Die antike Piraterie galt keineswegs nur als deutlich abzugrenzender Akt des Raubens, der \"gewaltsamen Wegnahme\", vielmehr eröffnet sich dem Historiker ein in seinen Konturen sehr unscharfes und vielschichtiges Phänomen, dessen Ganzes erst aus einer Betrachtung seiner ökonomischen, politischen, sozialen, juristischen und ideologischen Teile ersichtlich wird. Schon in den Schriften des Thukydides wird das Widersprüchliche in der antiken Position zum Seeraub klar erkennbar (Thuk. 1, 5):
Denn die ältesten Hellenen und auch die Barbaren an den Küsten des Festlandes und die die Inseln bewohnten, hatten kaum begonnen, mit Schiffen zueinander hinüberzufahren, als sie sich auch schon auf den Seeraub verlegten, wobei gerade die tüchtigsten Männer sie anführten, zu eignem Gewinn und um Nahrung für die Schwachen; sie überfielen unbefestigte Städte und offne Siedlungen und lebten so fast ganz vom Raub. Dies Werk brachte noch keine Schande, eher sogar Ruhm; das zeigen heute noch manche Stämme auf dem Festland, wo es ehrenvoll ist, sich darin auszuzeichnen, und die älteren Dichter, bei denen die Frage an Landende immer gleich lautet, ob sie Seeräuber seien, ohne daß die Befragten beleidigt wären oder, wer sich so erkundigt, in diesem Tun etwas Böses sähe.

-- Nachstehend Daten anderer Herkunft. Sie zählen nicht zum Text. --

(** X9. The image ids of the merge of two datasets with non-negative image
    ids, distinct within each dataset, whose annotations refer to images of
    their own dataset: those of the first, then those of the second plus the
    offset, which is what [get_max_id] returns on the images of the first,
    its largest id (0 without images).  Every annotation of the result
    refers to an image of the result, and the ids are pairwise distinct
    exactly when the first dataset has no image or the second has no image
    with id [0]. *)
Theorem merge_instances_image_ids a b ia aa ib ab idsA idsB :
  dataset a ia aa → Forall2 (carries "id") idsA ia →
  Forall (annotation_record idsA) aa →
  second_dataset b ib ab idsB →
  Forall (λ z, 0 ≤ z) idsA → Forall (λ z, 0 ≤ z) idsB →
  NoDup idsA → NoDup idsB →
  ∃ m off images annotations,
    let ids := idsA ++ ((λ z, z + off) <$> idsB) in
    merge_instances a b = Ok (JObj m)
    ∧ get_max_id ia "id" = Ok off
    ∧ (off = 0 ∨ off ∈ idsA) ∧ (∀ z, z ∈ idsA → z ≤ off)
    ∧ m !! "images" = Some (JList images)
    ∧ m !! "annotations" = Some (JList annotations)
    ∧ Forall2 (carries "id") ids images
    ∧ Forall (λ ann, ∃ z, carries "image_id" z ann ∧ z ∈ ids) annotations
    ∧ (NoDup ids ↔ idsA = [] ∨ 0 ∉ idsB).
Proof.
  intros Hda Hia Haa Hb HposA HposB HndA HndB.
  assert (first_dataset a ia aa) as Ha.
  { split_and!; [done | |].
    - apply Forall_forall. intros image Hin. apply list_elem_of_lookup in Hin as [i Hi].
      destruct (Forall2_lookup_r _ _ _ _ _ Hia Hi) as (z & _ & m & -> & Hm).
      exists m. split; [done |]. intros v Hv. exists z. congruence.
    - eapply Forall_impl; [exact Haa |]. by intros ann [_ ?]. }
  destruct (merge_instances_typed a b ia aa ib ab idsB Ha Hb)
    as (ma & off & off_a & -> & Hoff & _ & Hmerge).
  destruct (get_max_id_ints "id" idsA ia Hia HposA) as (off' & Hoff' & H0 & Hin & Hmax).
  assert (off' = off) as -> by congruence.
  destruct Hb as (_ & Hib & Hab).
  eexists _, off, _, _. split_and!.
  - exact Hmerge.
  - exact Hoff.
  - destruct idsA as [|y idsA]; [left; by apply H0 | right; by apply Hin].
  - exact Hmax.
  - unfold merged_object. by rewrite lookup_insert_eq.
  - unfold merged_object. by rewrite lookup_insert_ne, lookup_insert_eq.
  - apply Forall2_app; [done |]. apply Forall2_fmap.
    eapply Forall2_impl; [exact Hib |]. intros z image. apply shifted_carries.
  - apply Forall_app. split.
    + eapply Forall_impl; [exact Haa |]. intros ann [(z & Hc & Hz) _].
      exists z. split; [done |]. apply elem_of_app. by left.
    + apply Forall_fmap. eapply Forall_impl; [exact Hab |]. intros ann [(z & Hc & Hz) _].
      exists (z + off). split.
      * unfold remapped_annotation. apply shifted_other; [done |]. by apply shifted_carries.
      * apply elem_of_app. right. apply list_elem_of_fmap. by exists z.
  - rewrite NoDup_app. split.
    + intros (_ & Hdisj & _).
      destruct idsA as [|y idsA]; [by left |]. right. intros H0B.
      apply (Hdisj off); [by apply Hin |].
      apply list_elem_of_fmap. exists 0. split; [lia | done].
    + intros Hcond. split_and!; [done | |].
      * intros x HxA [z [-> HzB]]%list_elem_of_fmap.
        destruct Hcond as [->|H0B]; [by apply elem_of_nil in HxA |].
        pose proof (Hmax _ HxA).
        pose proof (proj1 (Forall_forall _ _) HposB _ HzB) as Hz. simpl in Hz.
        assert (z = 0) as -> by lia. done.
      * apply NoDup_fmap; [| done]. intros x y. lia.
Qed.

End Merge.

(** ** The statements on examples *)

(** Solves [dataset], [carries], [lacks] and the other predicates of the
    vocabulary on closed documents. *)
Ltac solve_record :=
  repeat first
    [ progress intros
    | done
    | match goal with
      | |- _ ∧ _ => split
      | |- Forall _ _ => constructor
      | |- Forall2 _ _ _ => constructor
      | |- dataset _ _ _ => by eexists
      | |- carries _ _ _ => by eexists
      | |- lacks _ _ => by eexists
      | |- integer_or_absent _ _ =>
          eexists; split; [reflexivity |];
          let v := fresh "v" in let Hv := fresh "Hv" in
          intros v Hv; vm_compute in Hv; try discriminate; injection Hv as <-; by eexists
      | |- first_dataset _ _ _ => unfold first_dataset
      | |- second_dataset _ _ _ _ => unfold second_dataset
      | |- annotation_record _ _ => unfold annotation_record
      | |- typed_annotation _ => unfold typed_annotation
      | |- ∃ z, carries _ z _ ∧ _ => eexists; split; [by eexists | set_solver]
      end ].

Example get_max_id_empty : get_max_id decimal_int [] "id" = Ok 0.
Proof. reflexivity. Qed.

Lemma get_max_id_maximum_witness :
  get_max_id decimal_int [obj [("id", JInt 5)]; obj [("id", JInt 2)]; obj [("id", JInt 9)]] "id"
  = Ok 9.
Proof.
  destruct (get_max_id_maximum decimal_int "id" [5; 2; 9]
              [obj [("id", JInt 5)]; obj [("id", JInt 2)]; obj [("id", JInt 9)]])
    as (r & -> & _ & Hin & Hmax).
  - solve_record.
  - repeat constructor; lia.
  - f_equal. specialize (Hin ltac:(done)). specialize (Hmax 9 ltac:(set_solver)).
    set_unfold. lia.
Defined.

Lemma merge_instances_concatenates_witness :
  first_dataset dataset_a [image_1; image_2] [annotation_1_on_2]
  ∧ second_dataset dataset_b [image_1] [annotation_1_on_1; annotation_on_1] [1]
  ∧ ∃ m off_i off_a,
      merge_instances decimal_int dataset_a dataset_b = Ok (JObj m)
      ∧ get_max_id decimal_int [image_1; image_2] "id" = Ok off_i
      ∧ get_max_id decimal_int [annotation_1_on_2] "id" = Ok off_a
      ∧ m !! "images" = Some (JList ([image_1; image_2] ++ (shifted "id" off_i <$> [image_1])))
      ∧ m !! "annotations"
        = Some (JList ([annotation_1_on_2]
                       ++ (remapped_annotation off_i off_a
                           <$> [annotation_1_on_1; annotation_on_1]))).
Proof.
  assert (first_dataset dataset_a [image_1; image_2] [annotation_1_on_2]) as Ha
    by solve_record.
  assert (second_dataset dataset_b [image_1] [annotation_1_on_1; annotation_on_1] [1]) as Hb
    by solve_record.
  split_and!; [done.. |].
  exact (merge_instances_concatenates decimal_int _ _ _ _ _ _ _ Ha Hb).
Defined.

Example merge_instances_a_b :
  merge_instances decimal_int dataset_a dataset_b
  = Ok (obj [("info", obj [("year", JInt 2024)]);
             ("categories", JList [obj [("id", JInt 1); ("name", JStr "fiber")]]);
             ("images",
              JList [image_1; image_2; obj [("id", JInt 3); ("file_name", JStr "a.jpg")]]);
             ("annotations",
              JList [annotation_1_on_2;
                     obj [("id", JInt 2); ("image_id", JInt 3); ("category_id", JInt 1)];
                     obj [("image_id", JInt 3)]])]).
Proof. vm_compute. reflexivity. Qed.

Lemma merge_instances_empty_second_witness :
  first_dataset dataset_a [image_1; image_2] [annotation_1_on_2]
  ∧ dataset dataset_empty [] []
  ∧ merge_instances decimal_int dataset_a dataset_empty = Ok dataset_a.
Proof.
  assert (first_dataset dataset_a [image_1; image_2] [annotation_1_on_2]) as Ha
    by solve_record.
  assert (dataset dataset_empty [] []) as Hb by solve_record.
  split_and!; [done.. |].
  exact (proj1 (merge_instances_empty_second decimal_int _ _ _ _ Ha Hb)).
Defined.

Lemma build_image_id_mapping_total_witness :
  Forall2 (reads_as decimal_int "id") [1; 2] [image_1; image_2]
  ∧ ∃ mp, build_image_id_mapping decimal_int [image_1; image_2] 5
          = Ok (zip_with (with_field "id") ((λ z, z + 5) <$> [1; 2]) [image_1; image_2], mp)
          ∧ Forall2 (carries "id") ((λ z, z + 5) <$> [1; 2])
              (zip_with (with_field "id") ((λ z, z + 5) <$> [1; 2]) [image_1; image_2])
          ∧ ∀ z, mp !! z = if decide (z ∈ [1; 2]) then Some (z + 5) else None.
Proof.
  assert (Forall2 (reads_as decimal_int "id") [1; 2] [image_1; image_2]) as H.
  { repeat constructor; by eexists _, _. }
  split; [done |].
  destruct (build_image_id_mapping_total decimal_int [image_1; image_2] 5) as (_ & _ & _ & Hok).
  exact (Hok [1; 2] H).
Defined.

(** C4 at an image whose id is a string that is not a number: the record has
    an [id] and the function fails all the same. *)
Lemma build_image_id_mapping_named_image :
  ¬ ((∃ e, build_image_id_mapping decimal_int [image_named] 0 = Err e)
     ↔ Exists (lacks "id") [image_named]).
Proof.
  intros [Hfail _].
  assert (Exists (lacks "id") [image_named]) as Hex by (apply Hfail; by eexists).
  apply Exists_cons in Hex as [(m & [= <-] & Hm)|Hex]; [done | by inversion Hex].
Qed.

Example build_image_id_mapping_1_2 :
  build_image_id_mapping decimal_int [image_1; image_2] 5
  = Ok ([obj [("id", JInt 6); ("file_name", JStr "a.jpg")];
         obj [("id", JInt 7); ("file_name", JStr "b.jpg")]],
        {[1 := 6; 2 := 7]}).
Proof. vm_compute. reflexivity. Qed.

Lemma dangling_reference_is_fatal_witness :
  dataset dataset_on_9 [image_1] [annotation_on_9]
  ∧ is_ok (merge_instances decimal_int dataset_a dataset_on_9) = false
  ∧ merge_instances decimal_int dataset_a dataset_on_9 = Err (unknown_image_ref 9).
Proof.
  assert (dataset dataset_on_9 [image_1] [annotation_on_9]) as Hdb by solve_record.
  destruct (dangling_reference_is_fatal decimal_int dataset_a dataset_on_9
              [image_1] [annotation_on_9] Hdb) as (Hfatal & Herror & _).
  split_and!; [done | |].
  - apply Hfatal. apply Exists_cons_hd. right. eexists _, (JInt 9). split_and!; [done.. |].
    intros z off images_b mp [= <-] [= _ <-]. reflexivity.
  - destruct (Herror _ [image_1; image_2] [annotation_1_on_2] 2 1
                [obj [("id", JInt 3); ("file_name", JStr "a.jpg")]] {[1 := 3]}
                [] annotation_on_9 [] eq_refl) as (_ & Hunknown & _);
      [solve_record | reflexivity | reflexivity | reflexivity | reflexivity | reflexivity |].
    by eapply (Hunknown _ (JInt 9) 9).
Defined.

(** The claim as it was stated, at an annotation whose image reference is
    [null]: the reference is there and is no key of the mapping, and the
    merge fails, but with the [TypeError] of [int], which is not an error of
    the missing or unknown reference. *)
Lemma dangling_reference_null_image_id :
  Exists (unresolved decimal_int [image_1]) [annotation_null_ref]
  ∧ merge_instances decimal_int dataset_a dataset_null_ref = Err (Builtin TypeError)
  ∧ ¬ ∃ e, merge_instances decimal_int dataset_a dataset_null_ref = Err e
           ∧ dangling_reference e.
Proof.
  assert (merge_instances decimal_int dataset_a dataset_null_ref = Err (Builtin TypeError))
    as Hmerge by reflexivity.
  split_and!; [| done |].
  - apply Exists_cons_hd. right. eexists _, JNull. split_and!; [done.. |].
    by intros z off new_images mp.
  - intros (e & He & Hd). rewrite Hmerge in He. injection He as <-.
    by destruct Hd as [?|[z ?]].
Qed.

Example merge_instances_dangling :
  merge_instances decimal_int dataset_a
    (obj [("images", JList [image_1]); ("annotations", JList [annotation_on_9])])
  = Err (unknown_image_ref 9).
Proof. vm_compute. reflexivity. Qed.

Lemma remap_annotations_body_id_witness :
  remap_annotations_body decimal_int
    (obj [("id", JStr "n/a"); ("image_id", JInt 1)]) {[1 := 6]} 10
  = Ok (obj [("image_id", JInt 6)]).
Proof.
  pose proof (remap_annotations_body_id decimal_int
                (list_to_map [("id", JStr "n/a"); ("image_id", JInt 1)])
                {[1 := 6]} (JInt 1) 1 6 (JStr "n/a") 10
                eq_refl eq_refl eq_refl eq_refl) as (_ & Hdrop & _).
  unfold obj. rewrite (Hdrop (Builtin ValueError) eq_refl ltac:(set_solver)).
  vm_compute. reflexivity.
Defined.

Piraterie war also nicht nur das Handwerk gewalttätiger Räuber, sondern durchaus ein Betätigungsfeld, auf dem tüchtige Männer Ruhm erlangen und für sich und andere Reichtümer und Nahrung erbeuten konnten. Die Bezeichnung ´Seeräuber´ erweckte weder im Befragten noch im Fragenden unangenehme Assoziationen.
Wenngleich auch Raub und Seeräuberei in Form trivialen Besitzerwerbs in der gesamten Antike diskreditiert und häufig mit physischer Gewalt bekämpft wurde, so sind doch neben diesen Tendenzen der Ausgrenzung zahlreiche zur gesellschaftlichen Integration der Piraterie zu erkennen. Das zeigt sich im ökonomischen Bereich besonders daran, daß die Piraterie zwar einerseits ein Hemmnis des Handelns und Reisens bedeutete, andererseits aber selbst wirtschaftlich starke Positionen, z.B. beim Sklavenhandel, übernahm. Auch im militärischen Sektor verhielt es sich ähnlich, Piratenbekämpfung und Anheuerung derselben als Söldner in den eigenen Truppen gingen Hand in Hand. Selbst die diskreditierte Form des reinen Besitzerwerbs erfuhr unter bestimmten gesellschaftlich-kulturellen Gesichtspunkten eine allgemeine Billigung, beispielsweise als staatlich autorisierte Kampftaktik oder als rechtlich begründete Selbsthilfe. Es wird also offensichtlich, daß die Interpretation eines seeräuberischen Aktes in der Antike stets von kulturspezifischen Konventionen abhing. Oft genug war jedoch eine ´räuberische Lebensweise´ lediglich eine Form des Widerstandes gegen fremde Okkupatoren und ein Akt der Selbstbereicherung, denn die Piratenschiffe wurden zumeist von wohlhabenden Geschäftsleuten und Abenteurern zu ihrem eigenen Nutzen ausgerüstet.